寝ているのに、起きているような……不気味な気配がする。

起こすともっと悪い事が起きる、と思ってしまいなかなか近くに寄れない。


「ルイ……?」


私には、ただ名前を呼んで朝まで手を繋いであげる事しか出来なかった。


----------


「お姉さん?どうしてルイと一緒に寝てたのかなぁ?」


そうなのです、朝起きると私がルイの抱きまくらになっていたのです。


「多分、あのまま寝落ちしたかと……」


「あ、の、ま、まぁ?ねぇ、ルイ何したの……」


「逆に俺が知りたい……」


ルイは壁に頭を押し付けてます、何かごめん。

赤い顔を見るとあ、ルイだ。と少し安心してしまう自分もいる。


「いや、私が一方的に……」


「一方的ぃ?ねぇ、僕は嫌な予感しかしないんだけどっ」


何を勘違いしているのかわからないが、ユアが怒っているのは分かる。

だって、目が笑っていないからね。

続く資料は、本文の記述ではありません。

Lemma file_lines_cut (body rest : text) :
  single_line body ->
  splitlines (body ++ LF :: universal rest) =
  (body ++ [LF]) :: file_lines rest.
Proof.
  intros Hb. destruct (single_line_not_in body Hb) as [Hlf _].
  rewrite splitlines_app_lf, (splitlines_body_lf body Hlf). reflexivity.
Qed.

(** The lines that reading in text mode yields are the lines of the file,
    and no other cutting of the content is. *)
Lemma lines_of_file_lines (raw : text) (ls : list text) :
  lines_of raw ls -> file_lines raw = ls.
Proof.
  induction 1 as [ | body Hne Hb | body rest ls Hb _ IH
                 | body rest ls Hb _ IH | body rest ls Hb Hno _ IH ].
  - reflexivity.
  - destruct (single_line_not_in body Hb) as [Hlf _].
    unfold file_lines, universal.
    rewrite <- (app_nil_r body) at 1.
    rewrite (universal_from_single body [] Hb). cbn [universal_from].
    rewrite app_nil_r. now apply splitlines_no_lf.
  - unfold file_lines at 1. unfold universal.
    rewrite (universal_from_single body (LF :: rest) Hb).
    cbn [universal_from]. change (LF =? CR)%N with false.
    change (LF =? LF)%N with true. cbv iota.
    fold (universal rest). rewrite (file_lines_cut body rest Hb).
    now rewrite IH.
  - unfold file_lines at 1. unfold universal.
    rewrite (universal_from_single body (CR :: LF :: rest) Hb).
    cbn [universal_from]. change (CR =? CR)%N with true.
    change (LF =? CR)%N with false. change (LF =? LF)%N with true. cbv iota.
    fold (universal rest). rewrite (file_lines_cut body rest Hb).
    now rewrite IH.
  - unfold file_lines at 1. unfold universal.
    rewrite (universal_from_single body (CR :: rest) Hb).
    cbn [universal_from]. change (CR =? CR)%N with true. cbv iota.
    rewrite (universal_from_true_no_lf rest Hno).
    fold (universal rest). rewrite (file_lines_cut body rest Hb).
    now rewrite IH.
Qed.

Lemma first_line_end (raw : text) :
  single_line raw \/
  exists body c rest,
    raw = body ++ c :: rest /\ single_line body /\ (c = LF \/ c = CR).
Proof.
  induction raw as [|c r IH].
  - left. constructor.
  - destruct (N.eq_dec c LF) as [-> | Hlf].
    + right. exists [], LF, r. repeat split; [constructor | now left].
    + destruct (N.eq_dec c CR) as [-> | Hcr].
      * right. exists [], CR, r. repeat split; [constructor | now right].
      * destruct IH as [Hr | (body & d & rest & -> & Hb & Hd)].
        -- left. constructor; [now split | exact Hr].
        -- right. exists (c :: body), d, rest.
           split; [reflexivity|]. split; [|exact Hd].
           constructor; [now split | exact Hb].
Qed.

Lemma lines_of_total (raw : text) : exists ls, lines_of raw ls.
Proof.
  assert (H : forall n raw, (List.length raw <= n)%nat ->
                            exists ls, lines_of raw ls).
  { clear raw. induction n as [|n IH]; intros raw Hn.
    - destruct raw; [|simpl in Hn; lia]. exists []. constructor.
    - destruct (first_line_end raw)
        as [Hs | (body & c & rest & -> & Hb & [-> | ->])].
      + destruct raw as [|c r]; [exists []; constructor|].
        exists [c :: r]. apply lines_last; [discriminate | exact Hs].
      + rewrite length_app in Hn. simpl in Hn.
        destruct (IH rest) as [ls Hls]; [lia|].
        exists ((body ++ [LF]) :: ls). now apply lines_lf.
      + rewrite length_app in Hn. simpl in Hn.
        destruct rest as [|d rest].
        * exists [body ++ [LF]].
          apply lines_cr; [exact Hb | discriminate | constructor].
        * destruct (N.eq_dec d LF) as [-> | Hd].
          -- simpl in Hn. destruct (IH rest) as [ls Hls]; [lia|].
             exists ((body ++ [LF]) :: ls). now apply lines_cr_lf.
          -- simpl in Hn. destruct (IH (d :: rest)) as [ls Hls]; [simpl; lia|].
             exists ((body ++ [LF]) :: ls).
             apply lines_cr; [exact Hb | | exact Hls].
             intros r Hr. injection Hr as -> _. now elim Hd. }
  now apply (H (List.length raw)).
Qed.

Lemma isPresent_spec_contract (entry raw : text) :
  isPresent_spec entry raw <-> isPresent_contract entry raw.
Proof.
  unfold isPresent_spec, isPresent_contract. split.
  - intros (line & Hin & Hsub & Hnc).
    destruct (lines_of_total raw) as [ls Hls].
    exists ls, line. split; [exact Hls|].
    rewrite <- (lines_of_file_lines raw ls Hls).
    split; [exact Hin|]. split; [exact Hsub|].
    now rewrite <- commented_iff.
  - intros (ls & line & Hls & Hin & Hsub & Hnc).
    exists line. rewrite (lines_of_file_lines raw ls Hls).
    split; [exact Hin|]. split; [exact Hsub|]. now rewrite commented_iff.
Qed.

(** C3: on a readable hosts file, [is_entry_in_hosts] returns (without
    printing or changing anything) and its answer is [True] exactly when some
    line of the file contains the entry as a substring and does not start
    with [#] after trimming leading white space.  Lines, white space and
    substrings are those of [isPresent_contract], which are stated apart
    from the functions that the code is made of. *)
Theorem is_entry_in_hosts_iff_isPresent_spec
    (w : hosts_world) (entry raw : text) (wr : bool) :
  supported (system w) = true ->
  hosts w = Present raw true wr ->
  exists b,
    is_entry_in_hosts entry w = ([], w, inl b) /\
    (b = true <-> isPresent_contract entry raw).
Proof.
  intros Hs Hh. exists (scan_lines entry (file_lines raw)). split.
  - now apply is_entry_in_hosts_readable with (wr := wr).
  - rewrite <- isPresent_spec_contract. apply scan_lines_iff.
Qed.
Lemma order_line_keys_kept user reward it self :
  keys_kept self (order_line user reward it self).2.
Proof.
  unfold order_line. destruct (float_of_int (quantity_of it)); simpl;
    repeat split; simpl; intros.
  - by apply dd_iadd_is_Some.
  - apply prefs_iadd_is_Some. by rewrite pref_lookup_touch.
  - by apply prefs_iadd_user_is_Some, prefs_getitem_user_is_Some.
  - by apply dd_iadd_is_Some.
  - by apply dd_iadd_is_Some.
  - by rewrite pref_lookup_touch.
  - by apply prefs_getitem_user_is_Some.
  - by apply dd_touch_is_Some.
Qed.

Lemma order_loop_keys_kept user reward items : ∀ self,
  keys_kept self (order_loop user reward items self).2.
Proof.
  induction items as [|it rest IH]; intros self; simpl; [apply keys_kept_refl|].
  pose proof (order_line_keys_kept user reward it self) as Hline.
  destruct (order_line user reward it self) as [[[]|e] self1]; simpl in *; [|done].
  eapply keys_kept_trans; [exact Hline | apply IH].
Qed.

Lemma apply_event_keys_kept self ev : keys_kept self (apply_event self ev).
Proof.
  destruct ev as [u i sid|u order now|u i s]; simpl.
  - repeat split; simpl; intros.
    + by apply dd_iadd_is_Some.
    + by apply prefs_iadd_is_Some.
    + by apply prefs_iadd_user_is_Some.
    + by apply dd_iadd_is_Some.
  - unfold record_order_completed.
    pose proof (order_loop_keys_kept u (order_reward (length (items_of order)) (total_of order))
                  (items_of order) self) as Hloop.
    by destruct (order_loop _ _ _ _) as [[[]|e] self1].
  - repeat split; simpl; intros.
    + by apply dd_iadd_is_Some.
    + by apply prefs_iadd_is_Some.
    + by apply prefs_iadd_user_is_Some.
    + done.
Qed.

怖い。

私はユアに胸倉を捕まれて壁に押し付けられてます、昔流行ったと言われる壁ドンなのかな。


「取り合えず、お茶飲んで落ち着こうか」


私はお茶をいれて机へと置く。


「っ……」


ルイがお茶に一向に手をつけないので心配になり顔を覗き込むと、首を捕まれる。

うん、苦しいよ。死ぬ。


「ちょ、ルイ何して……」


お茶はこぼれるは大惨事。


「やめろ、出てくるな……」


ルイが小声で何かを呟いているが聞き取れない。

ユアには聞こえたのか私とルイを引きはがす。


「……とうとう昼にも、ね」


「………」


そのままルイは一言も喋らず、目も合わせずに一日を過ごした。

……このまま喋れないのはやだな……明日は話せるよね。


「お姉さん、明日仲直りしようね」


「うん……」


ユアの声を聞き、安心して眠りに着く。

現実から目を背けて。


次の朝、ルイの痕跡は消えていた。

まるで、存在して居なかったかの様に……。